DIRECTIONS – A line below contains "(** * OutputMsgSet: the", and a later one contains "Record OutputMsgSet (OutputMsg". Repeat both, with every line between them, exactly.

GIVEN DATA –
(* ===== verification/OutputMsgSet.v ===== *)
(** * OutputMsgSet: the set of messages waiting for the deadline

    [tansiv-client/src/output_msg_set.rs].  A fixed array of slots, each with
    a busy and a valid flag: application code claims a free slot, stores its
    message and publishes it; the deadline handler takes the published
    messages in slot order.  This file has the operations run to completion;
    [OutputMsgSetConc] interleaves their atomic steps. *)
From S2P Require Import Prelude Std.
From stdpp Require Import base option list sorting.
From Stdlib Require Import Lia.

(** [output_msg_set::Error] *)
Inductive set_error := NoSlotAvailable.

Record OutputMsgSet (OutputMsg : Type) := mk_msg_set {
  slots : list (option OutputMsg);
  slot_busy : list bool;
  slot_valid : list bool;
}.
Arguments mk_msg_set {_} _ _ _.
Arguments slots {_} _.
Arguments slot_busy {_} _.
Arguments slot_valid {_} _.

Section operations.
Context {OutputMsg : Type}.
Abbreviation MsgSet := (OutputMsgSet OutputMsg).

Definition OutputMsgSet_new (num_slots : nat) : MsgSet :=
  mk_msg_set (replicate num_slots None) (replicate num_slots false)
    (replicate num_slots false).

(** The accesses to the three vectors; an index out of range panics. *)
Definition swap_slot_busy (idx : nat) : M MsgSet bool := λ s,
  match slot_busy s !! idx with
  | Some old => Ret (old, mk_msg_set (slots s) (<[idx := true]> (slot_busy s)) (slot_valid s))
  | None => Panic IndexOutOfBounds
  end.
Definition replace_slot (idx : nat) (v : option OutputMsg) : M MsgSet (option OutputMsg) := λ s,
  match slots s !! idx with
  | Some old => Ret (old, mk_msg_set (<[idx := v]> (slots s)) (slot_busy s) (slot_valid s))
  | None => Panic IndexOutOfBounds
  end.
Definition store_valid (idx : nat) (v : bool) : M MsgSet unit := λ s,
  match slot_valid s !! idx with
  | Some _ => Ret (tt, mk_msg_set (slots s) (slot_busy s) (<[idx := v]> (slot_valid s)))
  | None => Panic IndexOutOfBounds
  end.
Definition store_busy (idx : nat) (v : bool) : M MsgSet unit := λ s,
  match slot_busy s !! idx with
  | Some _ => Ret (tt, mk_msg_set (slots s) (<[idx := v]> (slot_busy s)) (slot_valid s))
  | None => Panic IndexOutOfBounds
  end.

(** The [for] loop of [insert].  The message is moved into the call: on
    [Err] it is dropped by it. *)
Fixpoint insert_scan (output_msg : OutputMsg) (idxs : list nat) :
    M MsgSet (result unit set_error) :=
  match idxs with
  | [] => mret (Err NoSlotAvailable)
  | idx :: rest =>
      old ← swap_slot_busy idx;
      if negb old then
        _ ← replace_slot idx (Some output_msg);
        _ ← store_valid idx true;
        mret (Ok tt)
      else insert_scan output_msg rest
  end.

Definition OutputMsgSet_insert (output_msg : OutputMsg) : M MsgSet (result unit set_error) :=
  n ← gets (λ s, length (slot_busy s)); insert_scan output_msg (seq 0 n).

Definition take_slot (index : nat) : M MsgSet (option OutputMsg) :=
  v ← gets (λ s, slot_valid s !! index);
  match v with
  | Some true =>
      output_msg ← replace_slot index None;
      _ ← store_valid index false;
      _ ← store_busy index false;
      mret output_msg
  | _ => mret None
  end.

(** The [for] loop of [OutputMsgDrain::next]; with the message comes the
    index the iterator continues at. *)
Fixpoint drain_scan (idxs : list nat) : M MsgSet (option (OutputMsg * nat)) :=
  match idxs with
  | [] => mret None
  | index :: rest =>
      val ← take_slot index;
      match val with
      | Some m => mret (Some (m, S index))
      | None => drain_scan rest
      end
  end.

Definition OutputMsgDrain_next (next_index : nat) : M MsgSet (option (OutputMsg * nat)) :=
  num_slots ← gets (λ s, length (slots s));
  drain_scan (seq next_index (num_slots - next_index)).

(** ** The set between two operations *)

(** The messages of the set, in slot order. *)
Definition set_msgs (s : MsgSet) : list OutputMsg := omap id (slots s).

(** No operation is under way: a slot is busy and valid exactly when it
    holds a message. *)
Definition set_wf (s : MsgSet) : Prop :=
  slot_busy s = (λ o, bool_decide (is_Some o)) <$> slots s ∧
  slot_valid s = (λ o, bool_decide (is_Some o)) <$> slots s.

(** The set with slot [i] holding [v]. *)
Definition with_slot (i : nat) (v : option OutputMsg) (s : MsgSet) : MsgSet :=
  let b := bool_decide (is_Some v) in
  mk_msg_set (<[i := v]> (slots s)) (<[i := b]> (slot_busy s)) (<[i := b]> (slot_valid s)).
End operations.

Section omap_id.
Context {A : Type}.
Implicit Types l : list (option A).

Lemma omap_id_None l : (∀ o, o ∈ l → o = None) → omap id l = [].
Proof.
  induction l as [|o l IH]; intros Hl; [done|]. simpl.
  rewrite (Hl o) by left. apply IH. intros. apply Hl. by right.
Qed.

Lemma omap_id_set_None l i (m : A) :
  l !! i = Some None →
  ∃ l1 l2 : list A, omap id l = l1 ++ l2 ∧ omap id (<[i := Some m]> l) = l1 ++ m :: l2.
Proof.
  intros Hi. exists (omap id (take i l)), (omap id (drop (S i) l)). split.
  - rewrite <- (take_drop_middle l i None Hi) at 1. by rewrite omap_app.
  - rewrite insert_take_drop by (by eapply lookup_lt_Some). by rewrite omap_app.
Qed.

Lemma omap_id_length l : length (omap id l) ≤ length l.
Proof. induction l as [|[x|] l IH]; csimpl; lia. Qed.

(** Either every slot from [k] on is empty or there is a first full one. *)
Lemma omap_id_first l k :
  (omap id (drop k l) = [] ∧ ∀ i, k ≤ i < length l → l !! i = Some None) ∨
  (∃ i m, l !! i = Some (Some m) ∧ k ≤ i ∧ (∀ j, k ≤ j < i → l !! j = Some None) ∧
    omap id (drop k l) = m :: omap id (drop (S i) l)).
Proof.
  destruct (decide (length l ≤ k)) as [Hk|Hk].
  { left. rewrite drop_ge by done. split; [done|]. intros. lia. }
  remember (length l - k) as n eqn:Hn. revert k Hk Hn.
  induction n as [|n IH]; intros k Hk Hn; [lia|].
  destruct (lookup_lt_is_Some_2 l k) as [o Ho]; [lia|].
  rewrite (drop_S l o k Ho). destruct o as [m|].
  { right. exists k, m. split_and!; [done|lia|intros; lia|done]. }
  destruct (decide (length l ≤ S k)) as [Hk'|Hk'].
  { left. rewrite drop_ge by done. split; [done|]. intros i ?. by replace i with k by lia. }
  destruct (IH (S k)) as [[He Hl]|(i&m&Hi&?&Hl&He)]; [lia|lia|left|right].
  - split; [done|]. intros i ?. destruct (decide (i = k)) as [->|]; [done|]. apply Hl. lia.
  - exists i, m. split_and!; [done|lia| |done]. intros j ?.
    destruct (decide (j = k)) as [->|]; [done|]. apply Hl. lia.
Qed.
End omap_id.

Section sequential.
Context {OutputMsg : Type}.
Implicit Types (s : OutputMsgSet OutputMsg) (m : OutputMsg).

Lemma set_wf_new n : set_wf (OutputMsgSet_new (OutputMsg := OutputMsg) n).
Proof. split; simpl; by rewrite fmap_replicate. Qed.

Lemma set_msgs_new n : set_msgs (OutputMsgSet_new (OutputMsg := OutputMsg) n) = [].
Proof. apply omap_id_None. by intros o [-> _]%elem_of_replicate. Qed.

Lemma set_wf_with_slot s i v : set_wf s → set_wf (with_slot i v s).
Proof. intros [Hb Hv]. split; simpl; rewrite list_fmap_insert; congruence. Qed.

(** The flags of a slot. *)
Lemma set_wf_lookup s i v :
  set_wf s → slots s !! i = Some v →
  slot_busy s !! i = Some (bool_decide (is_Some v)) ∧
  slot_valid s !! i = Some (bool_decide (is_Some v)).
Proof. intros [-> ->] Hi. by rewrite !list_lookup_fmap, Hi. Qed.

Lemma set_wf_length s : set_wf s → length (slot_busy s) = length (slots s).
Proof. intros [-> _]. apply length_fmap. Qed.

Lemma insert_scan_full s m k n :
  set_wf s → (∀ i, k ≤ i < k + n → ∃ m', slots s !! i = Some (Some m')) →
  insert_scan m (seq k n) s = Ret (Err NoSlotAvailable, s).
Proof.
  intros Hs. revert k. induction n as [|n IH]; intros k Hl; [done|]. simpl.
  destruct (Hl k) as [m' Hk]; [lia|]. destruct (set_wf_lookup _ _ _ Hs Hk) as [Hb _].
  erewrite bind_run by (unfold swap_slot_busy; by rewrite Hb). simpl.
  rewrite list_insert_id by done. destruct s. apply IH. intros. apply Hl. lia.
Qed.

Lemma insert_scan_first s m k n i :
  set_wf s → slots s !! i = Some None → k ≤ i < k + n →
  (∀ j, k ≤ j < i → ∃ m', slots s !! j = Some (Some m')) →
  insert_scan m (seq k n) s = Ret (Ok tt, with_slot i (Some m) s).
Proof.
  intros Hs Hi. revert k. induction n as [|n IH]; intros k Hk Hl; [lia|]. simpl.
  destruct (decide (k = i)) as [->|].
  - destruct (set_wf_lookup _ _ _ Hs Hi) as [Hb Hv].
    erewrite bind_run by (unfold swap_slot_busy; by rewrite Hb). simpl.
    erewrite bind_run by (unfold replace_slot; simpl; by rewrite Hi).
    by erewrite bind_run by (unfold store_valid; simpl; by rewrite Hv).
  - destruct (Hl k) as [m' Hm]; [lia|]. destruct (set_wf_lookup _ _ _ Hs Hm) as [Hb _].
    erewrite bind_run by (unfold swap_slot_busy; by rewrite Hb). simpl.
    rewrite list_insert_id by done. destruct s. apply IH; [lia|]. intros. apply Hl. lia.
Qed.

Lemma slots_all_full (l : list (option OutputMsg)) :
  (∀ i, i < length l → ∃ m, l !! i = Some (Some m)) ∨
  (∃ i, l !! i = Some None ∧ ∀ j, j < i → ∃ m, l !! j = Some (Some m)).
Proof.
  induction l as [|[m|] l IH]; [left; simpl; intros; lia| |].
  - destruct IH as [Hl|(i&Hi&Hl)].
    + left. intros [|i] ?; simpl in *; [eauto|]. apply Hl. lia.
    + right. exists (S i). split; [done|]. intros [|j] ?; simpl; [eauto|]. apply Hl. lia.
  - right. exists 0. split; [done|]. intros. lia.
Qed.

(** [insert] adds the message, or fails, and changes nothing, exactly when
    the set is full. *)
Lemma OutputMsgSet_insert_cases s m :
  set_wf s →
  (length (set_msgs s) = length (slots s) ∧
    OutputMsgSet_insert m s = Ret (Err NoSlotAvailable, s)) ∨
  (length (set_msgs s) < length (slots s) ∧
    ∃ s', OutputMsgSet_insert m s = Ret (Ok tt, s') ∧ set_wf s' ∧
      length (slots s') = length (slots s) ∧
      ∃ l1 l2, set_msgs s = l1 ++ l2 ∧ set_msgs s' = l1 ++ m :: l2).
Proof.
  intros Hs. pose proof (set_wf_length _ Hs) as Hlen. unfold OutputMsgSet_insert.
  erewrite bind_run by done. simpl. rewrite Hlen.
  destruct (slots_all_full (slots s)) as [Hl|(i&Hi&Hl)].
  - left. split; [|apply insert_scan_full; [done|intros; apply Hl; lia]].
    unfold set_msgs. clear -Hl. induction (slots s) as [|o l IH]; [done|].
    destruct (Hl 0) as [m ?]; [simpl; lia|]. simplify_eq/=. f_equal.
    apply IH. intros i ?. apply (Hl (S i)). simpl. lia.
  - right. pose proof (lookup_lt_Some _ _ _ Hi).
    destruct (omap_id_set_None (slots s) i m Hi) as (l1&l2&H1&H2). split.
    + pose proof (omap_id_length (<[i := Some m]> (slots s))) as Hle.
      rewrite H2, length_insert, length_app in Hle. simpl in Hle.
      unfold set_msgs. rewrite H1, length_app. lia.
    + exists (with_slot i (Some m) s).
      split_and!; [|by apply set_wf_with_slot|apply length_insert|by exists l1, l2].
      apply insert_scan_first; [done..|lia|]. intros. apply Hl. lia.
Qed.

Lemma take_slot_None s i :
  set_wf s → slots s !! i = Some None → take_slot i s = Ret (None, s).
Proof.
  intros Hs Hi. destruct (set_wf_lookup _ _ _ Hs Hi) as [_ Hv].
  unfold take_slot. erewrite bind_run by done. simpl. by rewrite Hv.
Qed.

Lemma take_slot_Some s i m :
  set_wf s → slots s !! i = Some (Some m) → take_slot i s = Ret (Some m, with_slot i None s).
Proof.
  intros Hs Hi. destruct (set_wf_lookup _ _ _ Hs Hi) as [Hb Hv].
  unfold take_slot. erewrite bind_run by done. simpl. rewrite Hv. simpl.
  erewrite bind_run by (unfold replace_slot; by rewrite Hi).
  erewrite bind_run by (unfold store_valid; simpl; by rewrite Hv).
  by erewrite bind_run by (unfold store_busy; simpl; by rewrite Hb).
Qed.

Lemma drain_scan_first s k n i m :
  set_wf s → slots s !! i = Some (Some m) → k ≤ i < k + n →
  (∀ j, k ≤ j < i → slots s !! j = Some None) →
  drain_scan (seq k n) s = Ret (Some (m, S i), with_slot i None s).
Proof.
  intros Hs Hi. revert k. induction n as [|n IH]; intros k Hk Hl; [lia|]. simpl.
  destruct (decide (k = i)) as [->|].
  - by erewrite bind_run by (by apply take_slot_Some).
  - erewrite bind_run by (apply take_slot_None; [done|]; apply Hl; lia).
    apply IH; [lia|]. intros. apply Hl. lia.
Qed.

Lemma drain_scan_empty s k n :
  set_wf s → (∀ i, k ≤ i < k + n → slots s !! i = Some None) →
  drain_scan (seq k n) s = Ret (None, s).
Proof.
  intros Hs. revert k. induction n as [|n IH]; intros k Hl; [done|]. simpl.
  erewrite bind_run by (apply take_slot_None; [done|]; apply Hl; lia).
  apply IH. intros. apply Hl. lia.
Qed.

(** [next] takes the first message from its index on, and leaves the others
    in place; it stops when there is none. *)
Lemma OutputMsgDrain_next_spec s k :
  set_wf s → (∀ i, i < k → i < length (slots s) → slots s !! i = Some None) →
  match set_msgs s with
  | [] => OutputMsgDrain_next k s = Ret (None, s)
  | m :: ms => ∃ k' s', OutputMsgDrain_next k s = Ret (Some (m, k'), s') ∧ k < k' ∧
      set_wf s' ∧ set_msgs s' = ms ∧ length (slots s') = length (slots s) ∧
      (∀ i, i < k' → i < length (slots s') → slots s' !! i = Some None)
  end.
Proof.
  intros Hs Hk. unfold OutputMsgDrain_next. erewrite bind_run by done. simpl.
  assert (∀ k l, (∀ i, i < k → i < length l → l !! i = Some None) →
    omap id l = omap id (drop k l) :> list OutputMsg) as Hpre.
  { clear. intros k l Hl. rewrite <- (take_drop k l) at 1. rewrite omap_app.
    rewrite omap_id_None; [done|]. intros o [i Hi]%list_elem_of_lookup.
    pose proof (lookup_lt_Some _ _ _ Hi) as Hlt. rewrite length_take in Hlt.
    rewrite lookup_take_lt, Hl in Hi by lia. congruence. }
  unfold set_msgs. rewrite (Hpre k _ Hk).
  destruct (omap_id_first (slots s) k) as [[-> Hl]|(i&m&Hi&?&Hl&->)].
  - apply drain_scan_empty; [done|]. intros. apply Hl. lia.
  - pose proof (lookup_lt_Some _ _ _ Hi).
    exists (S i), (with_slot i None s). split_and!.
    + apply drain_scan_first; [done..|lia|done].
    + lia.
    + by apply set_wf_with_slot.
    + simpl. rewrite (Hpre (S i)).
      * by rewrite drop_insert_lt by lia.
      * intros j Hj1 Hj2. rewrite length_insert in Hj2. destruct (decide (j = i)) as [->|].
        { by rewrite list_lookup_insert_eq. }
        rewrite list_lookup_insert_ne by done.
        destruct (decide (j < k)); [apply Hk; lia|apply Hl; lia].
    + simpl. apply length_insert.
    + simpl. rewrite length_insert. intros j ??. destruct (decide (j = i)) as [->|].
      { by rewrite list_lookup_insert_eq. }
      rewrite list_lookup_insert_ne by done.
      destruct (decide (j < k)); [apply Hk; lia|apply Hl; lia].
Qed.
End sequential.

SOLUTION TO THE PROBLEM –
(** * OutputMsgSet: the set of messages waiting for the deadline

    [tansiv-client/src/output_msg_set.rs].  A fixed array of slots, each with
    a busy and a valid flag: application code claims a free slot, stores its
    message and publishes it; the deadline handler takes the published
    messages in slot order.  This file has the operations run to completion;
    [OutputMsgSetConc] interleaves their atomic steps. *)
From S2P Require Import Prelude Std.
From stdpp Require Import base option list sorting.
From Stdlib Require Import Lia.

(** [output_msg_set::Error] *)
Inductive set_error := NoSlotAvailable.

Record OutputMsgSet (OutputMsg : Type) := mk_msg_set {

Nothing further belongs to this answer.